Historically, the U.S. market has excelled in balancing innovation and investor protection, contributing to its current dominance. The present regulatory environment was largely shaped by market changes during 2020-2021, when:
- Retail participation surged due to commission-free trading
- Pandemic-era technology adoption accelerated
- Government stimulus checks provided investable capital
Many of these individual traders later transitioned into index and ETP investors, fueling ongoing market evolution.
Future Outlook and Regulatory Clarity
BlackRock remains optimistic about the future, anticipating a return to balanced market development. Despite recent regulatory ambiguity around crypto ETFs, the firm expects improvements ahead. They look forward to a more innovation-friendly regulatory environment while stressing that appropriate rules are essential for maintaining investor confidence.
For 2025, BlackRock is focusing on three core areas:
- Establishing basic definitions for various digital assets
- Clarifying regulatory jurisdiction and agency responsibilities
- Building public-private collaboration mechanisms
Regarding the FIT 21 Act and stablecoin legislation, BlackRock views these as positive steps. However, they must be integrated with existing TradFi systems to avoid creating parallel regulatory regimes that discourage participation from established institutions.
Cohen notes that although 2023 was challenging—with strong industry frustration over regulatory uncertainty—the focus should now return to the core mission: building a more transparent and inclusive financial system.
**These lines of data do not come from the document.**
(* ===== verification/JustificationCorrect.v ===== *)
(** * Finality implements Casper FFG

    The finality rule works on four bits and three checkpoints.  This file
    gives it the meaning of the protocol: a history of supermajority links,
    the checkpoints they justify, and the two forms of finality.  *)
From S2P Require Import Prelude SlotEpoch ProtoArrayDefs ForkChoiceDefs ForkSchedule BeaconStateDefs JustificationDefs.

Module Jf := JustificationAndFinalizationState.

(** ** The rule in closed form *)

(** [3 a >= 2 b]. *)
Definition supermajority (a b : Z) : bool := 2 * b <=? 3 * a.

Lemma ep_arith_ok {A} (o : outcome ArithError A) a : ep_arith o = Ok a ↔ o = Ok a.
Proof. destruct o; simpl; naive_solver. Qed.
Lemma ep_state_ok {A} (o : outcome BeaconStateError.t A) a : ep_state o = Ok a ↔ o = Ok a.
Proof. destruct o; simpl; naive_solver. Qed.
Lemma lift_ok {S E A} (o : outcome E A) (s : S) a s' : lift o s = (Ok a, s') ↔ o = Ok a ∧ s' = s.
Proof. unfold lift. naive_solver. Qed.

Lemma two_thirds_inv a b r : two_thirds a b = Ok r → r = supermajority a b.
Proof.
  unfold two_thirds. destruct (safe_mul a 3) as [x| | |] eqn:Hx; try done. simpl.
  destruct (safe_mul b 2) as [y| | |] eqn:Hy; try done. simpl. intros [= <-].
  apply safe_mul_inv in Hx as ->. apply safe_mul_inv in Hy as ->. unfold supermajority. f_equal; lia.
Qed.

(** The last of the four rules that applies decides. *)
Definition finality_rule (c : Epoch) (b0 b1 b2 b3 : bool) (previous current finalized : Checkpoint.t)
    : Checkpoint.t :=
  let old (x : Checkpoint.t) k := x.(Checkpoint.epoch) + k =? c in
  if b0 && b1 && old current 1 then current
  else if b0 && b1 && b2 && old current 2 then current
  else if b1 && b2 && old previous 2 then previous
  else if b1 && b2 && b3 && old previous 3 then previous
  else finalized.
(** ** Execution payload verdicts *)
Definition on_valid_execution_payload (block_root : Hash256) : FM unit :=
  on_fc RulesError.FailedToProcessValidExecutionPayload (process_execution_payload_validation block_root).
Definition on_invalid_execution_payload (op : InvalidationOperation.t) : FM unit :=
  on_fc RulesError.FailedToProcessInvalidExecutionPayload
    (process_execution_payload_invalidation slots_per_epoch op).

(** ** Blocks *)

(** The unrealized checkpoints of a block: those of its parent where they cannot
    differ, or what justification and finalization would give. *)
Definition unrealized_checkpoints (block : BeaconBlock.t) (parent_block : Block.t) (state : BeaconState.t)
    (block_epoch : Epoch) : outcome (RulesError.t E) (Checkpoint.t * Checkpoint.t) :=
  let compute :=
    jf ← (if ForkName.ge block.(BeaconBlock.fork_name) ForkName.Altair
          then map_err RulesError.UnrealizedVoteProcessing (process_justification_and_finalization slots_per_epoch state)
          else
            total_balances ← map_err RulesError.ValidatorStatuses (validator_statuses state);
            map_err RulesError.UnrealizedVoteProcessing
              (base_process_justification_and_finalization slots_per_epoch state total_balances));
    Ok (jf.(JustificationAndFinalizationState.current_justified_checkpoint),
        jf.(JustificationAndFinalizationState.finalized_checkpoint)) in
  match parent_block.(Block.unrealized_justified_checkpoint), parent_block.(Block.unrealized_finalized_checkpoint) with
  | Some parent_justified, Some parent_finalized =>
      if (parent_justified.(Checkpoint.epoch) =? block_epoch)
         && (se_add parent_finalized.(Checkpoint.epoch) 1 =? block_epoch)
      then Ok (parent_justified, parent_finalized) else compute
  | _, _ => compute
  end.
The industry may be entering a "golden age," driven by three key factors:
- Lower-cost block space
- More accessible development environments
- Clearer regulatory prospects
Frequently Asked Questions
What is the difference between a Bitcoin ETP and a Bitcoin ETF?
An Exchange-Traded Product (ETP) is a broader category that includes ETFs. Bitcoin ETPs provide exposure to bitcoin but may have different structures. ETFs are a specific type of ETP that must meet certain regulatory standards, offering continuous creation/redemption processes and daily disclosure requirements.
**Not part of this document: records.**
(* ===== verification/VoteQueue.v ===== *)
(** * The tree, the votes and the queue under the fork choice rules

    Invariants of the proto-array fork choice lifted to sequences of events, and
    the attestations that wait for their slot. *)
From S2P Require Import Prelude SlotEpoch ProtoArrayDefs ProtoArrayWf ProtoArrayPrune ForkChoiceDefs ForkChoiceOps.
From S2P Require Import GloasDefs VoteHistory ForkSchedule BeaconStateDefs JustificationDefs FcStoreDefs ForkChoiceRules.
From S2P Require Import FcStoreCorrect StoreSteps.

Definition roots_voted (q : list QueuedAttestation.t) : Prop :=
  Forall (fun a => a.(QueuedAttestation.block_root) ≠ hash_zero ∧ 0 ≤ a.(QueuedAttestation.target_epoch)) q.

(** A target epoch is a [u64]. *)
Definition target_ok (ev : event) : Prop :=
  match ev with OnAttestation _ a _ => 0 ≤ a.(IndexedAttestation.target).(Checkpoint.epoch) | _ => True end.

(** The changes of a node that the handlers make in place. *)
Inductive payload_change : (ProtoNode.t → ProtoNode.t) → Prop :=
  | change_bid b : payload_change (apply_bid b)
  | change_votes p d n q : payload_change (apply_payload_votes p d n q)
  | change_envelope h il : payload_change (apply_envelope h il).

(** An invariant of the proto-array fork choice that each of its operations
    keeps. *)
Record fc_invariant (spe : Z) (F : ForkChoice.t → Prop) : Prop := {
  inv_attestation i r e s p : r ≠ hash_zero → 0 ≤ e → keeps F (process_attestation i r e s p);
  inv_block b s : keeps F (process_block spe b s);
  inv_find_head jc fin jb r eq s spec : keeps (F ∘ GloasState.fc) (fc_find_head spe jc fin jb r eq s spec);
  inv_valid r : keeps F (process_execution_payload_validation r);
  inv_invalid op : keeps F (process_execution_payload_invalidation spe op);
  inv_prune r : keeps F (fc_maybe_prune r);
  inv_node g i : payload_change g → ∀ fc, F fc →
    F (ForkChoice.set_proto_array (ProtoArray.alter_node g i fc.(ForkChoice.proto_array)) fc);
}.

Section lift.
Context {T E : Type} `{!FcStore.ForkChoiceStore T E}.
Context (spe : Z) (validator_statuses : BeaconState.t → outcome BeaconStateError.t TotalBalances.t).
Context (F : ForkChoice.t → Prop) (HF : fc_invariant spe F).

Definition lifted (f : Fork_choice.t T) : Prop :=
  F (Fork_choice.fc f) ∧ roots_voted f.(Fork_choice.queued_attestations).

Lemma lifted_store f x : lifted f → lifted (Fork_choice.set_store x f).
Proof. done. Qed.
Lemma lifted_on_store {A} err (m : M T E A) : keeps lifted (on_store err m).
Proof. intros f Hf. unfold on_store. by destruct (m _). Qed.
Lemma lifted_modify_store g : keeps lifted (modify_store (E:=E) g).
Proof. by apply keeps_modify. Qed.
Lemma lifted_state_err {A} (o : outcome BeaconStateError.t A) : keeps lifted (state_err (E:=E) o).
Proof. apply keeps_lift. Qed.
Lemma lifted_on_fc {A} err (m : M ForkChoice.t FcError.t A) : keeps F m → keeps lifted (on_fc (E:=E) err m).
Proof.
  intros Hm f [HFf Hq]. unfold on_fc. specialize (Hm _ HFf). destruct (m (Fork_choice.fc f)) as [o x]. done.
Qed.
Lemma lifted_alter g i : payload_change g → keeps lifted (alter_tree_node (E:=E) g i).
Proof using HF. intros Hg. apply keeps_modify. intros f [HFf Hq]. split; [|done]. by apply (inv_node _ _ HF). Qed.
Lemma lifted_node_index r e : keeps lifted (node_index (E:=E) r e).
Proof. unfold node_index. keeps_steps. Qed.
#[local] Hint Resolve lifted_on_store lifted_modify_store lifted_state_err lifted_node_index : keeps.

Lemma lifted_apply_votes l r e s i : r ≠ hash_zero → 0 ≤ e → keeps lifted (apply_votes (E:=E) l r e s i).
Proof using HF.
  intros Hr He. apply keeps_for_each. intros x _. apply lifted_on_fc. by apply (inv_attestation _ _ HF).
Qed.

Lemma lifted_queue : keeps lifted (process_attestation_queue (E:=E)).
Proof using HF.
  unfold process_attestation_queue. apply keeps_get_bind. intros f [HFf Hq]. unfold dequeue_attestations.
  set (k := match list_find _ _ with Some _ => _ | None => _ end).
  erewrite bind_ok_eq by reflexivity.
  apply (keeps_for_each lifted); [|split; [done|by apply Forall_drop]].
  intros a Ha. apply (Forall_take _ k) in Hq. rewrite list.Forall_forall in Hq. destruct (Hq a Ha) as [Hr He].
  by apply lifted_apply_votes.
Qed.

Lemma lifted_checkpoints j fin o : keeps lifted (update_checkpoints (E:=E) j fin o).
Proof. unfold update_checkpoints. keeps_steps. Qed.
Lemma lifted_on_tick t : keeps lifted (on_tick (E:=E) spe t).
Proof. unfold on_tick. keeps_steps. apply lifted_checkpoints. Qed.
Lemma lifted_tick_loop fuel now : keeps lifted (tick_loop (E:=E) spe fuel now).
Proof.
  induction fuel as [|fuel IH]; simpl; keeps_steps; try done. apply lifted_on_tick.
Qed.
Lemma lifted_update_time now : keeps lifted (update_time (E:=E) spe now).
Proof using HF. unfold update_time. keeps_steps; [apply lifted_tick_loop|apply lifted_queue]. Qed.

Lemma lifted_find_head err jc fin jb r eq s spec :
  keeps lifted (on_gloas (E:=E) err (fc_find_head spe jc fin jb r eq s spec)).
Proof using HF.
  intros f [HFf Hq]. unfold on_gloas. pose proof (inv_find_head _ _ HF jc fin jb r eq s spec _ HFf) as Hm.
  by destruct (fc_find_head _ _ _ _ _ _ _ _ _) as [o x].
Qed.
Lemma lifted_get_head now spec : keeps lifted (get_head (E:=E) spe now spec).
Proof using HF.
  unfold get_head. apply keeps_bind; [apply lifted_update_time|]. intros t. keeps_steps; [|by apply keeps_modify].
  apply lifted_find_head.
Qed.

Lemma lifted_check_block block t : keeps lifted (check_block (E:=E) spe block t).
Proof. unfold check_block. keeps_steps. Qed.
Lemma lifted_maybe_boost block root delay expected t spec timing :
  keeps lifted (maybe_boost (E:=E) spe block root delay expected t spec timing).
Proof. unfold maybe_boost. keeps_steps. Qed.
Lemma lifted_block_checkpoints block parent state t :
  keeps lifted (update_block_checkpoints (E:=E) spe validator_statuses block parent state t).
Proof. unfold update_block_checkpoints. keeps_steps; apply lifted_checkpoints. Qed.
Lemma lifted_add_block block root delay state status t timing uj uf :
  keeps lifted (add_block (E:=E) spe block root delay state status t timing uj uf).
Proof using HF. unfold add_block. keeps_steps. apply lifted_on_fc, (inv_block _ _ HF). Qed.

Lemma lifted_on_block now block root delay state status expected spec timing :
  keeps lifted (rules_on_block (E:=E) spe validator_statuses now block root delay state status expected spec timing).
Proof using HF.
  unfold rules_on_block. keeps_steps; [apply lifted_update_time|apply lifted_check_block|apply lifted_maybe_boost|
    apply lifted_block_checkpoints|apply lifted_add_block].
Qed.

Lemma lifted_on_attestation now a b : 0 ≤ a.(IndexedAttestation.target).(Checkpoint.epoch) →
  keeps lifted (on_attestation (E:=E) spe now a b).
Proof using HF.
  intros He. unfold on_attestation. apply keeps_bind; [apply lifted_update_time|]. intros t.
  destruct (Z.eqb_spec a.(IndexedAttestation.beacon_block_root) hash_zero) as [|Hr]; [apply keeps_ret|].
  keeps_steps; [by apply lifted_apply_votes|].
  apply keeps_modify. intros f [HFf Hq]. split; [done|]. by apply Forall_app_2; [|apply Forall_singleton].
Qed.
Why does BlackRock emphasize education over price performance?
As a long-term asset manager, BlackRock believes informed investors make better decisions. Understanding risk, volatility, and portfolio role leads to more sustainable investment behaviors than simply chasing price trends.
How do options improve the crypto ETF market?
Options provide additional tools for risk management, price discovery, and liquidity. They allow investors to hedge positions, generate income, and implement sophisticated strategies without directly trading the underlying asset.
Will BlackRock launch ETFs for other cryptocurrencies?
The firm currently focuses on bitcoin and Ethereum ETFs. Any future offerings will depend on client demand, regulatory clarity, and a clear investment thesis for the underlying asset.
How might new regulations affect crypto ETFs?
Clearer regulations could lead to more product innovation, broader investor access, and improved institutional participation. Better-defined rules reduce uncertainty and encourage long-term investment.
What role does tokenization play in BlackRock’s strategy?
Tokenization of real-world assets like treasury funds represents a major innovation frontier. It can improve efficiency, liquidity, and transparency in traditional markets using blockchain technology.